Conleth Hill stars as King Lear at The Gate Theatre (Pic: Ros Kavanagh)
Conleth Hill stars as King Lear at The Gate Theatre (Pic: Ros Kavanagh)

Opinion: Dr. Miranda Fay Thomas explores the history behind - and relevance of - William Shakespeare's masterpiece King Lear, currently playing at Dublin's Gate Theatre.

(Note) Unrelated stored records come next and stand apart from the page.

(* ===== verification/ScenariosMailbox.v ===== *)
(** * ScenariosMailbox: concrete mailboxes

    An in-memory mailbox, and a directory of cap one two processes share. *)
From S2P Require Import Prelude Programs Errors Data ValueDepth JsonDepth Effects Action Lease.
From S2P Require Import Mailbox MailboxDir MailboxDirTheorems.

Definition ping (payload : string) : Signal := {| sig_ID := "ping"; sig_Name := "s"; sig_Payload := VString payload |}.

(** ** In memory *)

Definition after_ping : InMemorySignals := snd (mem_DeliverSignal 2 7 "wf" (ping "a") (MkInMemory ∅)).

(** A JSON text is the string it encodes, in a database. *)
#[local] Instance string_platform : Platform := {|
  sha256_hex := fun s => s;
  json_decode := fun text => match checkJSONDepth text with None => Some (VString text) | Some _ => None end;
  json_unmarshal := fun text => match checkJSONDepth text with None => Some (VString text) | Some _ => None end;
  json_encode := fun v => match v with VString s => Some s | _ => None end;
  error_text := fun _ => "error";
  consumer_type := fun _ => "main.action" |}.
#[local] Instance leaf_values : HostValues := {| opaque_tree := fun _ => RLeaf |}.
#[local] Instance string_reads : JsonReads.
Proof. intros v text _. cbn. by destruct (checkJSONDepth text). Defined.

(** The second statement of a call is refused. *)
Definition busy_second : faults := fun k => if k =? 1 then Some (Sent ErrBusy) else None.
Definition rows_after_ping : sig_table := snd (sql_DeliverSignal 2 calm 7 "wf" (ping "a") (MkSigTable ∅)).
Definition rows_after_ack : sig_table := snd (sql_AckSignals busy_second "wf" ["pong"; "pang"] rows_after_ping).

Lemma delivered_until_acknowledged_witness :
  (exists l m, mem_TakeSignals 2 "wf" (snd (mem_AckSignals "wf" ["pong"] after_ping)) = Ok l /\ ("ping", m) ∈ l) /\
  (exists l m, sql_TakeSignals 2 calm "wf" rows_after_ack rows_after_ack = Ok l /\ ("ping", m) ∈ l).
Proof.
  assert (Hnotpong : ~ (("wf" : string) = "wf" /\ ("ping" : string) ∈ ["pong"; "pang"])) by (intros [_ Hin]; set_solver).
  split.
  - destruct (delivered_until_acknowledged 2 (St := InMemorySignals) calm 7 "wf" (ping "a") (MkInMemory ∅) after_ping [Ack "wf" ["pong"]] (snd (mem_AckSignals "wf" ["pong"] after_ping)))
      as (l & m & Ht & Hl & _).
    + exact I.
    + intros wf. vm_compute. lia.
    + reflexivity.
    + eapply (runs_cons _ _ calm _ None); [reflexivity|apply runs_nil].
    + constructor; [|constructor]. intros [_ Hin]. set_solver.
    + reflexivity.
    + exists l, m. by split.
  - destruct (delivered_until_acknowledged 2 (St := sig_table) calm 7 "wf" (ping "a") (MkSigTable ∅) rows_after_ping [Ack "wf" ["pong"; "pang"]] rows_after_ack)
      as (l & m & Ht & Hl & _).
    + intros wf id r Hr. unfold rows_for in Hr. simpl in Hr. by rewrite lookup_empty in Hr.
    + intros wf. unfold ss_box. simpl. unfold sql_box, rows_for. simpl. rewrite lookup_empty. vm_compute. lia.
    + reflexivity.
    + eapply (runs_cons _ _ busy_second _ (Some _)); [reflexivity|apply runs_nil].
    + constructor; [|constructor]. exact Hnotpong.
    + reflexivity.
    + exists l, m. by split.
Defined.

(** ** A directory of cap one *)

(** A file holds the payload, a string; its id is always [ping]. *)
#[local] Instance ping_codec : SignalCodec :=
  {| encode_signal := fun sig _ => match sig_Payload sig with VString s => Ok s | _ => Err (Sent ErrValidation) end;
     decode_signal := fun text => Ok ("ping", MkMail "s" (VString text) 0) |}.

Definition empty_dir : mdir := MkDir false None None.
Definition dir_of (locked : option string) (m : gmap ename string) : mdir := MkDir true locked (Some m).
Definition delivering : mail_call := CallDeliver (ping "a") 7.
Definition at_work (d : mdir) (m : mprog mreply) : msys := MkMsys d {["p" := (delivering, m)]}.
Definition delivered : msys := at_work (dir_of None {[inl "ping" := "a"]}) (DRet (RDone None)).

Ltac call c answer d :=
  eapply rtc_l; [eapply (ms_call _ _ _ _ _ "p" _ _ c _ answer d); [apply lookup_insert_eq|]|cbn [ms_dir ms_procs dbind]; rewrite insert_insert_eq].

(** [p] delivers into a directory that does not exist yet. *)
Lemma delivers_first allowed_calls : allowed_calls delivering -> rtc (mstep 1 100 "wf" allowed_calls) (MkMsys empty_dir ∅) delivered.
Proof.
  intros Hallowed. eapply rtc_l; [by apply (ms_begin _ _ _ _ _ "p" delivering)|]. cbn.
  call (MLock true) (Ok true : result goerr bool) (MkDir true (Some "p") None); [cbn; auto|].
  call (MStat "ping") false (MkDir true (Some "p") None); [by split|].
  call MReadDir (Ok [] : result goerr (list ename)) (MkDir true (Some "p") None); [by split; vm_compute|].
  call MMkdirAll (None : error) (dir_of (Some "p") ∅); [reflexivity|].
  call MCreateTemp (Ok 0 : result goerr nat) (dir_of (Some "p") {[inr 0 := ""]}); [exists ∅; split; [done|by vm_compute]|].
  call (MWriteTemp 0 "a") (None : error) (dir_of (Some "p") {[inr 0 := "a"]}); [exists "a"; split; [done|by vm_compute]|].
  call (MRename 0 "ping") (None : error) (dir_of (Some "p") {[inl "ping" := "a"]}); [exists {[inr 0 := "a"]}, "a"; by vm_compute|].
  call MUnlock tt (dir_of None {[inl "ping" := "a"]}); [by vm_compute|].
  apply rtc_refl.
Qed.

Lemma mailbox_dir_sound_witness : size (sig_ids (entries (ms_dir delivered))) <= 1.
Proof.
  apply (mailbox_dir_sound 1 100 "wf" (fun _ => True) (MkMsys empty_dir ∅) delivered).
  - split; [vm_compute; lia|]. intros id c Hc. discriminate Hc.
  - reflexivity.
  - by apply delivers_first.
Defined.

Lemma delivered_signal_stays_witness : is_Some (entries (dir_of None {[inl "ping" := "a"]}) !! inl "ping").
Proof.
  apply (delivered_signal_stays 1 100 "wf" "ping" (MkMsys empty_dir ∅) delivered (MkMsys (dir_of None {[inl "ping" := "a"]}) ∅) "p" (ping "a") 7).
  - reflexivity.
  - by apply delivers_first.
  - reflexivity.
  - reflexivity.
  - apply rtc_once. exact (ms_return _ _ _ _ delivered "p" delivering (RDone None) eq_refl).
Defined.

Lemma crashed_redelivery_wedges_witness : exists s', ms_procs s' = ∅ /\
  forall p r d', mruns p (takeSignalsFromDir 1 100 "wf") (ms_dir s') r d' -> exists e, r = RTaken (Err e).
Proof.
  destruct (crashed_redelivery_wedges 1 100 "wf" (MkMsys (dir_of None {[inl "ping" := "a"]}) ∅) {[inl "ping" := "a"]} (ping "b") 9 "b") as (s' & _ & Hp & _ & Hw).
  - reflexivity.
  - reflexivity.
  - reflexivity.
  - reflexivity.
  - by exists "a".
  - reflexivity.
  - exists s'. by split.
Defined.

Shakespeare's King Lear has had many lives since it was first performed in 1606; despite the demise of so many of its characters, the story itself refuses to die. Not only has the titular role been taken on by various veteran stage actors – such as Ian McKellen, James Earl Jones, Simon Russell Beale, and Glenda Jackson – the story has been adapted into various films, such as the iconic versions by Peter Brook and Akira Kurosawa, and an avant-garde treatment by Jean-Luc Godard. Deliberate interpolations of the play’s central motifs even occur throughout The Godfather Part III. Not only that, but writers have turned from stage to page, adapting Shakespeare’s drama into novels that relocate the story to places such as Iowa (Jane Smiley’s A Thousand Acres), modern-day India (Preti Taneja’s We That Are Young), and Ireland during the Celtic Tiger (Anne Enright’s The Green Road).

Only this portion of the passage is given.